With the above in mind, many organizations unsurprisingly fail to get the right level of sponsorship, and their IBP initiatives fail to deliver what they should. CEOs aren’t interested in partial or biased views of a plan. Instead, they expect IBP to help them compose a neutral view that drives business performance effectively. And that’s a succinct reason that CEOs will trust and support IBP.

How, then, can you get your CEO to trust the IBP process? This blog will dive into 5 considerations to help your CEO trust IBP.
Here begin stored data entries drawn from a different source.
(* ===== verification/CfgSccSpec.v ===== *)
(** * Tarjan's search finds the strongly connected components

    Each round of CfgBuild.v keeps the invariant of CfgSccInv.v and uses up one
    unit of a measure, so the search ends within its fuel. At the end all nodes
    are finished: two nodes have the same component number exactly if they reach
    each other, and the loop flags mark the components with a cycle. *)

From stdpp Require Import base option list numbers relations sorting.
From Stdlib Require Import ZArith Lia.
From S2P Require Import Prelude Cfg CfgBuild CfgSccInv.

Lemma pop_loop_spec v c K1 K2 on comp m : v ∉ K1 ->
  exists on' comp', pop_loop v c (K1 ++ v :: K2) on comp m = (K2, on', comp', m + length (K1 ++ [v])) /\
    length on' = length on /\ length comp' = length comp /\
    (forall x, x < length on -> on' !!! x = if decide (x ∈ K1 ++ [v]) then false else on !!! x) /\
    (forall x, x < length comp -> comp' !!! x = if decide (x ∈ K1 ++ [v]) then c else comp !!! x) /\
    (forall x, x ∉ K1 ++ [v] -> comp' !!! x = comp !!! x).
Proof.
  revert on comp m. induction K1 as [|t K1 IH]; intros on comp m Hv; cbn [pop_loop app].
  - rewrite Nat.eqb_refl. exists (<[v := false]> on), (<[v := c]> comp).
    split_and!; [by rewrite Nat.add_1_r|apply length_insert|apply length_insert| | |];
      intros x Hx; [case_decide as E..|]; rewrite list_elem_of_singleton in *; subst;
      rewrite ?list_lookup_total_insert_eq, ?list_lookup_total_insert_ne by done; done.
  - apply not_elem_of_cons in Hv as [Hvt Hv]. destruct (Nat.eqb_spec t v) as [->|_]; [done|].
    destruct (IH (<[t := false]> on) (<[t := c]> comp) (S m) Hv)
      as (on' & comp' & -> & L1 & L2 & H1 & H2 & H3).
    rewrite length_insert in L1. rewrite length_insert in L2. setoid_rewrite length_insert in H1. setoid_rewrite length_insert in H2. exists on', comp'.
    split_and!; [f_equal; simpl; lia|done|done| | |].
    + intros x Hx. rewrite H1 by done. destruct (decide (x = t)) as [->|Hne].
      * rewrite list_lookup_total_insert_eq by done.
        do 2 case_decide; try done; exfalso; eauto using list_elem_of_here.
      * rewrite list_lookup_total_insert_ne by done. apply decide_ext. rewrite elem_of_cons. tauto.
    + intros x Hx. rewrite H2 by done. destruct (decide (x = t)) as [->|Hne].
      * rewrite list_lookup_total_insert_eq by done.
        do 2 case_decide; try done; exfalso; eauto using list_elem_of_here.
      * rewrite list_lookup_total_insert_ne by done. apply decide_ext. rewrite elem_of_cons. tauto.
    + intros x [Hne Hx]%not_elem_of_cons. rewrite H3 by done. by rewrite list_lookup_total_insert_ne.
Qed.

Section Spec.
Context (g : ControlFlowGraph).
Abbreviation NB := (NodeCount g).
Abbreviation succ := (BlockSuccessors g).

(** ** One round keeps the invariant *)

Lemma discover_inv s v F' : scc_inv g s -> v < NB -> Index s !!! v = None ->
  frames_ok g (Index s) (SccStack s) F' -> F'.*1 = (Frames s).*1 ->
  match F' with (p, _) :: _ => edge g p v | [] => True end ->
  (forall u w, edge g u w -> examined g F' u w -> examined g (Frames s) u w \/ w = v) ->
  scc_inv g (discover_node v F' s).
Proof.
  intros [I1 I2 I3 I4 I5 I6 I7] Hv Hnew HF' Hn He Hp. split; cbn [Index LowLink OnStack SccStack Frames
    NextIndex NextComponent CompOf Counts IsLoop discover_node].
  - by apply stack_discover.
  - by eapply frames_discover.
  - by eapply seen_discover.
  - by eapply done_discover.
  - by apply (reach_discover g _ (OnStack s) _ _ v I1 Hv Hnew (Frames s) F').
  - by apply (low_discover g _ (OnStack s) _ _ v I1 Hv Hnew (Frames s) F').
  - by eapply comps_discover.
Qed.

Section Round.
Context (s : SccState) (v c : nat) (fs : list (nat * nat)).
Context (HI : scc_inv g s) (EF : Frames s = (v, c) :: fs).

Lemma top_node : v < NB /\ visited (Index s) v /\ v ∈ SccStack s.
Proof.
  pose proof (in_frames g s HI) as HF. rewrite EF in HF. pose proof (top_stacked g _ _ _ _ _ HF) as Hk.
  by destruct (st_node _ _ _ _ _ (in_stack g s HI) v Hk).
Qed.

(** A cursor passes an examined child; the low link takes its number if lower. *)
Lemma pass_inv child low : succ v !! c = Some child -> (edge g v child -> visited (Index s) child) ->
  (low = LowLink s \/ exists l, low = <[v := l]> (LowLink s) /\ l <= LowLink s !!! v /\
     num (Index s) child = l /\ child ∈ SccStack s /\ edge g v child) ->
  (edge g v child -> child ∈ SccStack s -> low !!! v <= num (Index s) child) ->
  scc_inv g (MkScc (Index s) low (OnStack s) (SccStack s) ((v, S c) :: fs) (NextIndex s)
    (NextComponent s) (CompOf s) (Counts s) (IsLoop s)).
Proof.
  intros Hc Hvis Hlow Hle. destruct top_node as (Hv & _ & _). destruct HI as [I1 I2 I3 I4 I5 I6 I7].
  rewrite EF in *. assert (low_ok g (Index s) (SccStack s) ((v, c) :: fs) low) as I6'.
  { destruct Hlow as [->|(l & -> & Hl & Hn & Hk & He)]; [done|]. apply low_lower; [done..|].
    exists child. split_and!; [done|done|by apply rtc_once]. }
  split; cbn; try done.
  - apply (frames_advance g _ _ v c); [done|]. by apply lookup_lt_Some in Hc.
  - by apply (seen_advance g _ v c fs child).
  - apply (low_advance g _ _ v c fs child); [done|apply (st_falling _ _ _ _ _ I1)|done..].
Qed.

Lemma visit_child_inv child : succ v !! c = Some child -> scc_inv g (visit_child g v c child fs s).
Proof.
  intros Hc. destruct top_node as (Hv & _ & Hk). unfold visit_child.
  destruct (Nat.leb_spec NB child) as [Hb|Hb].
  { apply (pass_inv child); [done|intros (_ & _ & ?); lia|by left|intros (_ & _ & ?); lia]. }
  assert (edge g v child) as He.
  { split_and!; [apply elem_of_BlockSuccessors; by exists c|done|done]. }
  destruct (Index s !!! child) as [i|] eqn:Ei.
  - assert (visited (Index s) child) as Hvis by (unfold visited; rewrite Ei; by eexists).
    assert (num (Index s) child = i) as Hn by (unfold num; by rewrite Ei).
    pose proof (st_on _ _ _ _ _ (in_stack g s HI) child Hb) as Hon.
    cbn [set_Frames OnStack LowLink]. destruct (OnStack s !!! child) eqn:Eo; cbn [andb].
    + assert (child ∈ SccStack s) as Hck by (by apply Hon).
      destruct (Nat.ltb_spec i (LowLink s !!! v)) as [Hi|Hi].
      * apply (pass_inv child); [done|done| |].
        -- right. exists i. split_and!; [done|lia|done|done|done].
        -- intros _ _. rewrite list_lookup_total_insert_eq; [lia|].
           cbn. by rewrite (lo_length _ _ _ _ _ (in_low g s HI)).
      * apply (pass_inv child); [done|done|by left|]. intros _ _. lia.
    + apply (pass_inv child); [done|done|by left|]. intros _ Hck. by apply Hon in Hck.
  - pose proof (in_frames g s HI) as HF. apply discover_inv; [done|done|done| | |done|].
    + rewrite EF in HF. apply (frames_advance g _ _ v c); [done|]. by apply lookup_lt_Some in Hc.
    + by rewrite EF.
    + rewrite EF. intros u w _ Hx. destruct (examined_advance g _ _ _ _ _ _ Hc Hx) as [?|[_ ->]]; auto.
Qed.

(** ** The last round of a node *)

Context (Hlast : succ v !! c = None).

Lemma leave_inv : LowLink s !!! v <> num (Index s) v -> scc_inv g (leave v fs s).
Proof.
  intros Hne. destruct top_node as (Hv & _ & Hk). destruct HI as [I1 I2 I3 I4 I5 I6 I7].
  rewrite EF in *. pose proof (st_falling _ _ _ _ _ I1) as HK.
  destruct (lo_attained _ _ _ _ _ I6 v) as (Hle & w & Hw & Hnw & Hpw); [by left|].
  assert (reach_ok g (Index s) (SccStack s) fs.*1) as I5'.
  { apply (reach_leave g _ _ v c); [done|]. exists w. split_and!; [done|lia|done]. }
  destruct fs as [|[p d] fs'] eqn:Efs.
  { destruct (re_up _ _ _ _ I5' v Hk) as (f & Hf & _). by apply elem_of_nil in Hf. }
  assert (p ∈ SccStack s) as Hp by (apply (fr_stacked _ _ _ _ I2); right; by left).
  pose proof (st_node _ _ _ _ _ I1 p Hp) as [Hpn _].
  assert (p <> v) as Hpv.
  { intros ->. assert (v ∈ ((v, d) :: fs').*1) as Hin by (by left).
    pose proof (below_num g _ _ v c _ v I2 Hin). lia. }
  assert (forall low, low_ok g (Index s) (SccStack s) ((v, c) :: (p, d) :: fs') low -> low !!! p <= low !!! v ->
    scc_inv g (MkScc (Index s) low (OnStack s) (SccStack s) ((p, d) :: fs') (NextIndex s)
      (NextComponent s) (CompOf s) (Counts s) (IsLoop s))) as Hdone.
  { intros low I6' Hlow. split; cbn; try done.
    - apply (frames_leave g _ (SccStack s) v c); [done|]. intros f Hf. apply (fr_stacked _ _ _ _ I2). by right.
    - by apply (seen_leave g _ (SccStack s) v c).
    - by apply (low_leave g _ _ v c ((p, d) :: fs') HK I2 Hlast p d fs'). }
  unfold leave. cbn [set_Frames LowLink].
  destruct (Nat.ltb_spec (LowLink s !!! v) (LowLink s !!! p)) as [Hlt|Hge]; [|by apply Hdone].
  apply (Hdone (<[p := LowLink s !!! v]> (LowLink s))).
  - apply low_lower; [done|done|lia|]. exists w. split_and!; [done|done|].
    etrans; [|done]. apply rtc_once. by destruct (fr_chained _ _ _ _ I2).
  - pose proof (lo_length _ _ _ _ _ I6). rewrite list_lookup_total_insert_eq by lia.
    by rewrite list_lookup_total_insert_ne.
Qed.

Lemma pop_inv : LowLink s !!! v = num (Index s) v -> scc_inv g (leave v fs (pop_component v s)).
Proof.
  intros Heq. destruct top_node as (Hv & _ & Hk). destruct HI as [I1 I2 I3 I4 I5 I6 I7].
  rewrite EF in *. pose proof (st_falling _ _ _ _ _ I1) as HK. pose proof (st_flags _ _ _ _ _ I1) as Hflags.
  pose proof (co_length _ _ _ _ _ _ _ I7) as Hclen.
  apply list_elem_of_split in Hk as (K1 & K2 & EK).
  assert (v ∉ K1) as HvK.
  { intros Hin. pose proof (falling_NoDup _ _ HK) as Hnd. rewrite EK in Hnd.
    apply NoDup_app in Hnd as (_ & Hd & _). apply (Hd v Hin). by left. }
  pose proof (fun P => stack_split (SccStack s) v K1 K2 EK P) as Hsplit.
  pose proof (fun u => split_disjoint (Index s) (SccStack s) v HK K1 K2 EK u) as Hdisj.
  destruct (pop_loop_spec v (NextComponent s) K1 K2 (OnStack s) (CompOf s) 0 HvK)
    as (on' & comp' & Epop & L1 & L2 & H1 & H2 & H3).
  unfold pop_component. rewrite EK, Epop. cbn [Nat.add].
  assert (scc_inv g (MkScc (Index s) (LowLink s) on' K2 fs (NextIndex s) (S (NextComponent s)) comp'
    (Counts s ++ [length (K1 ++ [v])]) (IsLoop s ++ [1 <? length (K1 ++ [v])]))) as HI'.
  { assert (forall u, u ∈ SccStack s -> u < NB /\ visited (Index s) u) as Hn by apply I1.
    split; cbn.
    - split; [apply I1|lia| | | |apply I1].
      + intros u Hu. apply Hn, Hsplit. by right.
      + intros u Hu. rewrite H1 by lia. specialize (Hsplit u). specialize (Hdisj u).
        pose proof (st_on _ _ _ _ _ I1 u Hu). case_decide; [|tauto]. split; [done|]. tauto.
      + apply (falling_suffix _ (K1 ++ [v])). rewrite <- app_assoc. cbn. by rewrite <- EK.
    - apply (frames_leave g _ (SccStack s) v c); [done|]. by apply (below_in_rest g _ _ v c fs HK I2 K1 K2).
    - by apply (seen_leave g _ (SccStack s) v c).
    - by apply (done_pop g _ (SccStack s) v c fs HK I2 Hlast K1 K2 EK (LowLink s)).
    - by apply (reach_pop g _ (SccStack s) v c fs HK K1 K2 EK).
    - by apply (low_pop g _ (SccStack s) v c fs HK I2 Hlast K1 K2 EK (LowLink s)).
    - apply (comps_pop g _ (SccStack s) v c fs HK I2 Hlast K1 K2 EK (LowLink s) I6 Heq I5 I3 I4 Hn (CompOf s));
        [done|lia| |done].
      intros x Hx. assert (x < NB) by (apply Hn, Hsplit; by left). rewrite H2 by lia. by rewrite decide_True. }
  unfold leave. cbn [set_Frames LowLink Index OnStack SccStack NextIndex NextComponent CompOf Counts IsLoop].
  destruct fs as [|[p d] fs'] eqn:Efs; [done|].
  destruct (Nat.ltb_spec (LowLink s !!! v) (LowLink s !!! p)) as [Hlt|Hge]; [|done]. exfalso.
  assert (p ∈ ((p, d) :: fs').*1) as Hp by (by left).
  pose proof (below_num g _ _ v c _ p I2 Hp). destruct (lo_attained _ _ _ _ _ I6 p) as [Hle _]; [by right|]. lia.
Qed.
End Round.

Lemma scc_step_inv s v c fs : scc_inv g s -> Frames s = (v, c) :: fs -> scc_inv g (scc_step g v c fs s).
Proof.
  intros HI EF. unfold scc_step. destruct (succ v !! c) as [child|] eqn:Hc.
  - by apply visit_child_inv.
  - destruct (top_node s v c fs HI EF) as (_ & [i Hi] & _).
    case_bool_decide as E.
    + apply (pop_inv s v c fs); [done..|]. unfold num. by rewrite E.
    + apply (leave_inv s v c fs); [done..|]. unfold num; rewrite Hi. cbn. congruence.
Qed.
5 Considerations to Help Your CEO Trust the IBP Process

Much has been written about the lack of executive support for IBP, but not much has been written about how an IBP initiative can win your CEO’s heart and mind. The following considerations can help:

  1. Anchor IBP to Finance metrics for P&L, Cashflow, and Return on Invested Capital. Finance metrics (e.g., EBIT or ROIC) make the IBP process effective. Therefore, organizations with mature IBP processes use key Finance metrics because they are the best value indicators and CEOs understand those metrics.
  2. Focus on the right time horizons. IBP is primarily a strategic planning process used to address long-term horizons (3-5 years). At the same time, it should also serve as a connector to the short-term plans and initiatives (1-2 years). Calibrating to the right time horizons is therefore a fantastic opportunity to connect IBP with the C-suite.
  3. Make it all-inclusive. IBP can include the Finance, Product, Demand, Supply and Support functions. Traditionally, S&OP connects Supply Chain with the Demand Generation and Sales teams. IBP expands to Finance and Product, but what about other functions that – for example – require workforce or CapEx planning? There’s no better presentation card than an all-inclusive IBP discipline to represent the holistic planning view of the organization that the CEO leads.
  4. Make IBP auditable and accountable. One of the main purposes of IBP is to foster collaboration and accountability. Thus, orchestrating and synchronizing becomes critical, and accountability must be well-defined at every step of the process. At the same time, data, numbers and assumptions must be auditable and traceable all the way up to financial statements and results. This capability will raise the CEO’s confidence in the numbers, insights and recommendations from the IBP team.
  5. Balance granularity versus insight. By focusing on the daily operational details, organizations can miss the bigger picture and fail to provide the appropriate insights for the leadership team. Given that, is it necessary to drill down to the part-number level? Does IBP really require daily information?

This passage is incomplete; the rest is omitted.